CVSS Is a Little Bit of Risk: Rethinking CVSS in Vulnerability Prioritization

CVSS Is a Little Bit of Risk- Rethinking CVSS in Vulnerability Prioritization hero
Ben Edwards
Written by Ben Edwards
Principal Research Scientist

The best part about my job is that I sometimes get to make some controversial statements. Well, as controversial as things can be in a niche area of cybersecurity like “what is a reasonable measure of vulnerability risk?” Along with my colleague Sander Vinberg we got to explore this question earlier this year at the second Annual VulnCon conference in Raleigh. Even though it’s only been held twice, it is quickly becoming one of my favorite conferences. It brings together a significant number of important voices in industry and government to really talk about where we’ve been, where we are going, and what obstacles might be in our way in the realm of vulnerability management.

The observant reader can guess what exactly my controversial statement about vulnerability risk is from the title: CVSS is one measure of risk, though a noisy one. This statement contradicts the official documentation of CVSS-B Measures Severity not Risk, and there is no lack of articles defending this view point and being generally critical of CVSS. I won’t adjudicate all the arguments here, but I’ll try to summarize.

Risk is better defined as the “possibility of a loss,” i.e. there is some adverse event that may happen with some probability. With respect to vulnerabilities specifically, this would ask: “if I have a particular vulnerability at my organization, what is the possibility of loss due to someone exploiting it?”

To measure risk we need information about the two mentioned quantities: (1) the likelihood of the adverse event, and (2) the impact, monetary or otherwise. The assertion is that CVSS (we’ll use v3 in this article, though any version would be applicable1), whether in its vector form or as its aggregate score, does not directly measure either of these quantities (nor was it designed to)

The trouble with this way of thinking is that it assumes that a measure (a number or something ordinal) absolutely is or is not a measure of risk.2 Rarely is any measure of anything in security (or physical reality) perfect, and there are subjective opinions, errors, bias, and just random noise. The question we should ask when assessing any measure, and CVSS specifically, is not “is this risk?” but rather “how correlated with risk is CVSS?” In this post I’m going to show it’s “a little bit of risk” and, better yet, how we combine it with other popular measures to improve vulnerability prioritization.

A brief intro to CVSSv3 metrics

Before we dive into assessing exactly whether CVSS measures risk, it’s worth a few hundred words to talk about exactly what composes CVSS v3 to gain some intuition about why it is in fact correlated with risk.
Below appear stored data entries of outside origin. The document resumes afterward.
(* ===== verification/Link.v ===== *)
(** * Linker: merging sections and resolving symbols (src/src/linker/symbol_resolve.c)

    [link_resolution_build] from the point where the objects are read.  The arrays
    that grow by reallocation are lists, except the data of a merged section, whose
    capacity is kept because the code copies into it unchecked; a copy outside the
    capacity, or past bytes never written, is [Undefined]. *)

From S2P Require Import Prelude LinkBase Coff.

(** ** Data *)

Record LinkedSectionContribution : Type := mkContribution {
  con_object_index : nat;
  con_section_index : nat;
  con_merged_offset : Z;
  con_size : Z;
  con_alignment : Z }.

Record LinkedSection : Type := mkLinkedSection {
  ls_kind : CoffSectionKind;
  ls_data : list byte;                  (* the bytes written so far *)
  ls_data_capacity : Z;
  ls_size : Z;
  ls_virtual_size : Z;
  ls_alignment : Z;
  ls_virtual_address : Z;
  ls_contributions : list LinkedSectionContribution }.

(** [LINKED_SECTION_INDEX_NONE] is [None]. *)
Record LinkedObjectSymbol : Type := mkObjectSymbol {
  los_name : option string;
  los_object_index : nat;
  los_symbol_index : Z;
  los_is_defined : bool;
  los_is_external : bool;
  los_is_local : bool;
  los_is_auxiliary : bool;
  los_section_number : Z;
  los_merged_section_index : option nat;
  los_merged_offset : Z;
  los_virtual_address : Z }.

(** Where a section of an object went: the members of the arrays
    [section_merged_indices], [section_merged_offsets], [section_merged_sizes] and
    [section_alignments]. *)
Record placement : Type := mkPlacement {
  pl_index : option nat;
  pl_offset : Z;
  pl_size : Z;
  pl_alignment : Z }.

Record LinkedInputObject : Type := mkInput {
  li_object : CoffObject;
  li_placements : list placement;
  li_symbols : list LinkedObjectSymbol }.

Record LinkedSymbol : Type := mkLinkedSymbol {
  sy_name : string;
  sy_is_defined : bool;
  sy_is_external : bool;
  sy_defining_object_index : option nat;
  sy_defining_symbol_index : Z;
  sy_merged_section_index : option nat;
  sy_merged_offset : Z;
  sy_virtual_address : Z }.

Record LinkResolutionOptions : Type := mkOptions {
  entry_symbol_name : option string;
  opt_section_alignment : Z;
  allow_unresolved_externals : bool }.

(** [entry_symbol] points into the symbols. *)
Record LinkResolution : Type := mkResolution {
  lr_objects : list LinkedInputObject;
  lr_sections : list LinkedSection;
  lr_symbols : list LinkedSymbol;
  lr_entry_symbol : option nat }.

Definition COFF_STORAGE_CLASS_EXTERNAL : Z := 2.
Definition COFF_STORAGE_CLASS_STATIC : Z := 3.

(** ** Section kinds and alignments *)

Definition link_section_index_from_kind (k : CoffSectionKind) : option nat :=
  match k with
  | COFF_SECTION_KIND_TEXT => Some 0
  | COFF_SECTION_KIND_RDATA => Some 1
  | COFF_SECTION_KIND_DATA => Some 2
  | COFF_SECTION_KIND_BSS => Some 3
  | COFF_SECTION_KIND_PDATA => Some 4
  | COFF_SECTION_KIND_XDATA => Some 5
  | COFF_SECTION_KIND_UNKNOWN => None
  end.

Definition section_kinds : list CoffSectionKind :=
  [COFF_SECTION_KIND_TEXT; COFF_SECTION_KIND_RDATA; COFF_SECTION_KIND_DATA;
   COFF_SECTION_KIND_BSS; COFF_SECTION_KIND_PDATA; COFF_SECTION_KIND_XDATA].

Definition link_resolution_init_sections : list LinkedSection :=
  map (λ k, mkLinkedSection k [] 0 0 0 1 0 []) section_kinds.

(** The fourteen [IMAGE_SCN_ALIGN] values are 1 to 14 in bits 20 to 23. *)
Definition link_alignment_from_characteristics (chars : Z) : Z :=
  let code := Z.shiftr (Z.land chars 15728640) 20 in
  if (1 <=? code)%Z && (code <=? 14)%Z then (2 ^ (code - 1))%Z else 0%Z.

Definition link_default_section_alignment (k : CoffSectionKind) (fallback : Z) : Z :=
  if (1 <? fallback)%Z then fallback
  else match k with COFF_SECTION_KIND_UNKNOWN => 1 | _ => 16 end.

Definition link_section_alignment (s : CoffSection) (fallback : Z) : Z :=
  let alignment := link_alignment_from_characteristics (characteristics s) in
  if (alignment =? 0)%Z then link_default_section_alignment (sec_kind s) fallback else alignment.

(** ** Sizes *)

(** Symbols in the section at [index]: sections count from 1 in symbols. *)
Definition in_section (index : nat) (y : CoffSymbol) : bool :=
  (section_number y =? wrap_s 16 (Z.of_nat (S index)))%Z.

(** The length in the auxiliary record of the section's own symbol. *)
Definition recorded_length (s : CoffSection) (index : nat) (y : CoffSymbol) : bool :=
  negb (is_auxiliary y) && has_auxiliary_record y &&
  match sym_name y with
  | Some n =>
      (storage_class y =? COFF_STORAGE_CLASS_STATIC)%Z && in_section index y &&
      String.eqb n (sec_name s) && negb (aux_section_length y =? 0)%Z
  | None => false
  end.

(** Room for the last byte of every symbol of the section. *)
Fixpoint symbols_extent (index : nat) (ys : list CoffSymbol) (size : Z) : Z :=
  match ys with
  | [] => size
  | y :: ys' =>
      if is_auxiliary y || negb (in_section index y) then symbols_extent index ys' size
      else symbols_extent index ys' (Z.max size (sym_value y + 1))
  end.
CVSSv3 has four metric groups: two that fall into the “Base” portion (Exploitability and Impact), one in the somewhat oddly named “Temporal” portion, and one in the “Environment Section.” We are going to skip those last two because they are generally not scored by those doing the scoring, and they tend to be specific to an organization (Environment) or change over time (Temporal). Here are the eight we are considering.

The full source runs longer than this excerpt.